4. Add worms to your bin. Redworms are recommended for best composting, but other species can be used. Redworms are the most common for starting out. You can gather them from around the yard or order online. They are the small red worms that you see under stones or a stack of hay. Just place them on top of the bedding and they will disappear into the bedding after a while.
5. Add food to the bin. Worms don’t eat much and they don’t eat fast. They also have very small mouths and no teeth. Food particles have to be small for them to be able to digest them. The smaller the better. Some people even blend the scraps before feeding. Coffee grounds are great. Almost anything organic can be added to your worm bin, just don’t add meat or fat or pet waste, all of which will attract pests, some of which will kill the worms. Just don’t overfeed. The food won’t get eaten by the worms and will start to rot and stink. Keep the bin in a dark area far from extreme temperature levels.
6. After 2 or 3 months, depending on how many worms you have and how much you have fed them, you will need to change out the bedding. This is why I only fill half of the bin. You just put new bedding and some food in the empty side and let the worms move into that side to get the food. After a couple days you will be able to harvest the compost from the first side without removing the worms.

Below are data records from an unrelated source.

Lemma linked_same w w' ts : poolMu (ds w') = poolMu (ds w) ->
  scalingUpAndGuardMu (act w') = scalingUpAndGuardMu (act w) -> linked w ts -> linked w' ts.
Proof.
  intros Hm Ha [Hts Hin]. split.
  - intros i t Hi. destruct (Hts i t Hi) as (h & Hl & Hb). exists h. split; [|done].
    exact (proj1 (same_locks i w w' h Hm Ha Hl)).
  - intros j Hj. apply Hin. unfold involved in *. by rewrite Hm, Ha in Hj.
Qed.

Lemma linked_step w ts l w' ts' : linked w ts -> step (Running w ts) l (Running w' ts') -> linked w' ts'.
Proof.
  intros Hlk Hst. inversion Hst as [i w0 ts0 t l0 w1 t' Hi Ht| | |]; subst; [|by eapply linked_same; [..|exact Hlk]..].
  destruct Hlk as [Hts Hin].
  destruct t as [| |o k]; [done..|]. destruct Ht as (x & -> & Hp & ->).
  destruct (Hts i _ Hi) as (h & Hl & Hm). specialize (Hm x). destruct (delta h (Ev o x)) as [h'|] eqn:Hd; [|done].
  destruct (link_perform _ _ _ _ _ _ _ Hl Hd Hp) as (Hl' & Hother & Hinv).
  assert (Hlen : (i < length ts)%nat) by by eapply lookup_lt_Some. split.
  - intros j t Hj. destruct (decide (j = i)) as [->|Hne].
    + rewrite list_lookup_insert_eq in Hj by done. injection Hj as <-. eauto.
    + rewrite list_lookup_insert_ne in Hj by done. destruct (Hts j t Hj) as (hj & Hlj & Hmj). eauto.
  - intros j Hj. destruct (decide (j = i)) as [->|Hne]; [by rewrite list_lookup_insert_eq|].
    rewrite list_lookup_insert_ne by done. auto.
Qed.

(** ** Who can move *)

(** Goroutine [j] can perform an operation inside the process. *)
Definition can_move (w : world) (ts : list (go unit)) (j : tid) : Prop :=
  exists o k x w', ts !! j = Some (Op o k) /\ external o = false /\ perform j o w x = Some w'.

(** A goroutine that is not about to take a lock can move. *)
Definition takes_lock (o : op) : bool :=
  match o with OPoolRLock | OPoolLockAnnounce | OPoolLockAcquire | OMuLock => true | _ => false end.

Lemma release_enabled i o w h x : link w i h -> delta h (Ev o x) <> None -> external o = false -> takes_lock o = false ->
  exists y w', perform i o w y = Some w'.
Proof.
  intros [Hr Hmu Hpe Hin] Hd He Ht. destruct h as [n wl mu]; destruct o; try discriminate He; try discriminate Ht; cbn in *.
  - destruct n as [|n]; [by destruct wl, mu|]. exists tt. unfold rw_RUnlock. rewrite Hr. by eexists.
  - destruct wl; try (by destruct n, mu). exists tt. unfold rw_Unlock. rewrite (proj2 Hin eq_refl).
    rewrite decide_True by done. by eexists.
  - exists (pool (ds w)). rewrite decide_True by done. by eexists.
  - exists tt. by eexists.
  - exists tt. by eexists.
  - exists tt. by eexists.
  - destruct mu; [|by destruct n, wl]. exists tt. rewrite (proj2 Hmu eq_refl). by eexists.
  - exists (scalingUp (act w)). rewrite eqb_reflx. by eexists.
  - exists tt. by eexists.
  - exists (guard (act w)). rewrite decide_True by done. by eexists.
  - exists tt. by eexists.
  - exists (length (closed w)). rewrite decide_True by done. by eexists.
  - exists (negb (is_closed w c)). rewrite eqb_reflx. by eexists.
Qed.

(** A goroutine that holds something is at an operation, allowed there. *)
Lemma holder_at w ts j : linked w ts -> involved w j ->
  exists h o k, link w j h /\ ts !! j = Some (Op o k) /\ delta h (Ev o (some_answer o)) <> None /\ h <> none_held.
Proof.
  intros [Hts Hin] Hj. destruct (Hin j Hj) as [t Ht]. destruct (Hts j t Ht) as (h & Hl & Hm).
  assert (Hne : h <> none_held).
  { intros ->. destruct Hl as [Hr Hmu Hpe Hi]. cbn in *. unfold involved in Hj. rewrite Hr in Hj.
    destruct Hj as [Hj|[Hj|[Hj|Hj]]]; [lia|apply Hmu in Hj|apply Hpe in Hj|apply Hi in Hj]; done. }
  destruct t as [a|m|o k]; [by cbn in Hm; subst..|]. exists h, o, k. split; [done|]. split; [done|]. split; [|done].
  specialize (Hm (some_answer o)). by destruct (delta h _).
Qed.

(** What a goroutine inside a critical section may do next. *)
Lemma mu_next h o x : h_mu h = true -> delta h (Ev o x) <> None -> external o = false /\ takes_lock o = false.
Proof. destruct h as [[|n] [] []]; intros [=]; by destruct o. Qed.

Lemma write_next h o x : h_write h = WHeld -> delta h (Ev o x) <> None -> external o = false /\ takes_lock o = false.
Proof. destruct h as [[|n] [] []]; intros [=]; by destruct o. Qed.

Lemma announced_next h o x : h_write h = WAnnounced -> delta h (Ev o x) <> None -> o = OPoolLockAcquire.
Proof. destruct h as [[|n] [] []]; intros [=]; by destruct o. Qed.

Lemma reading_next h o x : (0 < h_reads h)%nat -> delta h (Ev o x) <> None ->
  external o = false /\ (takes_lock o = false \/ o = OPoolRLock).
Proof. destruct h as [[|n] [] []]; cbn; intros Hn; [lia..| | | | | |]; destruct o; cbn; auto; try done. Qed.

(** Take a lock only when it holds none (or is the announced writer). *)
Lemma taking_next h o x : takes_lock o = true -> delta h (Ev o x) <> None -> o <> OPoolRLock ->
  h = none_held \/ (o = OPoolLockAcquire /\ h = MkHeld 0 WAnnounced false).
Proof. destruct h as [[|n] [] []]; intros Ht Hd Hne; destruct o; cbn in *; try done; auto. Qed.

Lemma can_move_intro w ts j h o k x : link w j h -> ts !! j = Some (Op o k) -> delta h (Ev o x) <> None ->
  external o = false -> takes_lock o = false -> can_move w ts j.
Proof.
  intros Hl Hj Hd He Ht. destruct (release_enabled _ _ _ _ _ Hl Hd He Ht) as (y & w' & Hp). by exists o, k, y, w'.
Qed.

(** The holder of the mutex, and the writer inside, can move. *)
Lemma mu_holder_moves w ts j : linked w ts -> scalingUpAndGuardMu (act w) = Some j -> can_move w ts j.
Proof.
  intros Hlk Hj. destruct (holder_at w ts j Hlk) as (h & o & k & Hl & Ht & Hd & _); [by right; left|].
  destruct (mu_next h o _ ltac:(by apply (l_mu _ _ _ Hl)) Hd). by eapply can_move_intro.
Qed.

Lemma writer_moves w ts j : linked w ts -> rw_writer (poolMu (ds w)) = WriterInside j -> can_move w ts j.
Proof.
  intros Hlk Hj. destruct (holder_at w ts j Hlk) as (h & o & k & Hl & Ht & Hd & _); [by do 3 right|].
  destruct (write_next h o _ ltac:(by apply (l_inside _ _ _ Hl)) Hd). by eapply can_move_intro.
Qed.

(** A goroutine inside with a read lock asks for it again behind a writer that
    waits for it. *)
Definition recursive_read (w : world) (ts : list (go unit)) : Prop :=
  exists r kr j kj, ts !! r = Some (Op OPoolRLock kr) /\ (0 < holds r (rw_readers (poolMu (ds w))))%nat /\
    rw_writer (poolMu (ds w)) = WriterPending j /\ ts !! j = Some (Op OPoolLockAcquire kj).

(** A writer that is waiting or inside: someone can move, or a reader is
    waiting for itself. *)
Lemma behind_writer w ts : linked w ts -> rw_writer (poolMu (ds w)) <> NoWriter ->
  (exists j, can_move w ts j) \/ recursive_read w ts.
Proof.
  intros Hlk Hw. destruct (rw_writer (poolMu (ds w))) as [|j|j] eqn:Hwr; [done| |left; exists j; by apply writer_moves].
  destruct (holder_at w ts j Hlk) as (h & o & k & Hl & Ht & Hd & _); [by do 2 right; left|].
  apply announced_next in Hd as ->; [|by apply (l_pending _ _ _ Hl)].
  destruct (rw_readers (poolMu (ds w))) as [|r rs] eqn:Hrs.
  - left. exists j, OPoolLockAcquire, k, tt. eexists. split; [done|]. split; [done|]. cbn. unfold rw_Acquire.
    rewrite Hwr, Hrs, decide_True by done. reflexivity.
  - assert (Hr : (0 < holds r (rw_readers (poolMu (ds w))))%nat) by (rewrite Hrs; cbn; rewrite decide_True by done; lia).
    destruct (holder_at w ts r Hlk) as (hr & or & kr & Hlr & Htr & Hdr & _); [by left|].
    destruct (reading_next hr or _ ltac:(by rewrite <- (l_reads _ _ _ Hlr)) Hdr) as [He [Hn| ->]].
    + left. exists r. by eapply can_move_intro.
    + right. exists r, kr, j, k. done.
Qed.

Lemma stuck_or_moves w ts i o k : linked w ts -> ts !! i = Some (Op o k) -> external o = false ->
  (exists j, can_move w ts j) \/ recursive_read w ts.
Proof.
  intros Hlk Hi He. destruct (proj1 Hlk i _ Hi) as (h & Hl & Hm). specialize (Hm (some_answer o)).
  assert (Hd : delta h (Ev o (some_answer o)) <> None) by by destruct (delta h _). clear Hm.
  destruct (takes_lock o) eqn:Ht; [|left; exists i; by eapply can_move_intro].
  destruct (decide (rw_writer (poolMu (ds w)) = NoWriter)) as [Hn|Hn]; [|by apply behind_writer]. left.
  assert (Hmove : (exists w', perform i o w (some_answer o) = Some w') -> exists j, can_move w ts j).
  { intros [w' Hp]. by exists i, o, k, (some_answer o), w'. }
  destruct o; try discriminate Ht.
  - apply Hmove. cbn. unfold rw_RLock. rewrite Hn. by eexists.
  - apply Hmove. cbn. unfold rw_Announce. rewrite Hn. by eexists.
  - destruct (taking_next h _ _ Ht Hd ltac:(done)) as [-> | [_ ->]]; [by cbn in Hd|].
    pose proof (proj2 (l_pending _ _ _ Hl) eq_refl). congruence.
  - destruct (scalingUpAndGuardMu (act w)) as [j|] eqn:Hj; [exists j; by apply mu_holder_moves|].
    apply Hmove. cbn. rewrite Hj. by eexists.
Qed.

Section Deadlocks.
Context `{K8s : Kubernetes} `{EU : ErrUtil} `{GS : GrpcStatus} `{Wait : WaitPkg} {WL : WaitPkgLaws} `{EP : ExtProcDesc}.

Lemma reachable_linked t0 ts w ts' : Forall goroutine ts ->
  reachable (Running (init_world t0) ts) (Running w ts') -> linked w ts'.
Proof.
  intros Hts [ls Hs]. eapply (steps_invariant linked); [apply linked_step|exact Hs|]. split.
  - intros i t Hi. exists none_held. split; [by split|].
    apply Discipline.goroutine_disciplined. by apply (Forall_lookup_1 _ _ _ _ Hts Hi).
  - intros j. unfold involved. cbn. intros [H|[H|[H|H]]]; [lia|done..].
Qed.

(** C8.  Deadlock.  In every state reached by any goroutines of the process in
    any interleaving, if a goroutine is not waiting for something outside the
    process (a clock, a tick, the API, a stream), then either some goroutine
    can perform its next operation inside the process now, or a goroutine that
    holds the read lock of the datastore is asking for it again while a writer
    is waiting for that lock: the recursive read of [PoolGet] is the only way
    to deadlock, and without a writer there is none. *)
Theorem deadlock_needs_recursive_read t0 ts w ts' i o k :
  Forall goroutine ts -> reachable (Running (init_world t0) ts) (Running w ts') ->
  ts' !! i = Some (Op o k) -> external o = false ->
  (exists j o' k' x w', ts' !! j = Some (Op o' k') /\ external o' = false /\ perform j o' w x = Some w') \/
  (exists r kr j kj, ts' !! r = Some (Op OPoolRLock kr) /\ (0 < holds r (rw_readers (poolMu (ds w))))%nat /\
     rw_writer (poolMu (ds w)) = WriterPending j /\ ts' !! j = Some (Op OPoolLockAcquire kj)).
Proof. intros Hts Hr Hi He. eapply stuck_or_moves; [by eapply reachable_linked|exact Hi|exact He]. Qed.

End Deadlocks.

(** At the deadlock of file PoolLock: nobody moves, so it is the recursive
    read. *)
Lemma deadlock_needs_recursive_read_witness :
  match run_sched Deadlock.deadlock_schedule (Running (init_world 0) Deadlock.three_goroutines) with
  | Some (Running w ts) => (exists j, can_move w ts j) \/ recursive_read w ts
  | _ => False
  end.
Proof.
  assert (Hv : Deadlock.summary (run_sched Deadlock.deadlock_schedule
      (Running (init_world 0) Deadlock.three_goroutines)) =
    Some (RW [0%nat] (WriterPending 1%nat), [Some OPoolRLock; Some OPoolLockAcquire; Some OPoolRLock]))
    by (vm_compute; reflexivity).
  destruct (run_sched Deadlock.deadlock_schedule (Running (init_world 0) Deadlock.three_goroutines))
    as [[w ts|m]|] eqn:Hc; [|discriminate Hv..].
  destruct ts as [|t ts]; [discriminate Hv|]. destruct t as [a|m|o k]; [discriminate Hv..|].
  assert (Ho : o = OPoolRLock) by (cbn in Hv; injection Hv; intros; assumption).
  apply (@deadlock_needs_recursive_read demo_k8s demo_errutil demo_status ref_wait ref_wait_laws demo_desc 0
    Deadlock.three_goroutines w (Op o k :: ts) 0%nat o k).
  - constructor; [apply g_stream|]. constructor; [apply g_reconciler|]. constructor; [apply g_deactivator|constructor].
  - exact (run_sched_reachable _ _ _ Hc).
  - reflexivity.
  - rewrite Ho. reflexivity.
Defined.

An alternative method is to open the bin under a strong light (sun light) and let it sit for a couple hours. The worms will burrow down and you can harvest the compost on the top.
How To Use Compost
Compost can be used on all your plants, indoors and outdoors. It is an excellent fertilizer. Compost provides all the nutrients and raw material that your plants need to grow happy and healthy. It is excellent for potted plants as well as those grown in the ground or a raised bed.
Compost can be used an a mulch. In fact, using compost as a mulch can prevent a number of plant diseases, especially those that cause damping of young plants. As a mulch it not only provide the nutrients needed, it keeps the soil a constant temperature and reduces water requirements.
Compost is one of the most important things you can put on your plants so start up that compost pile now.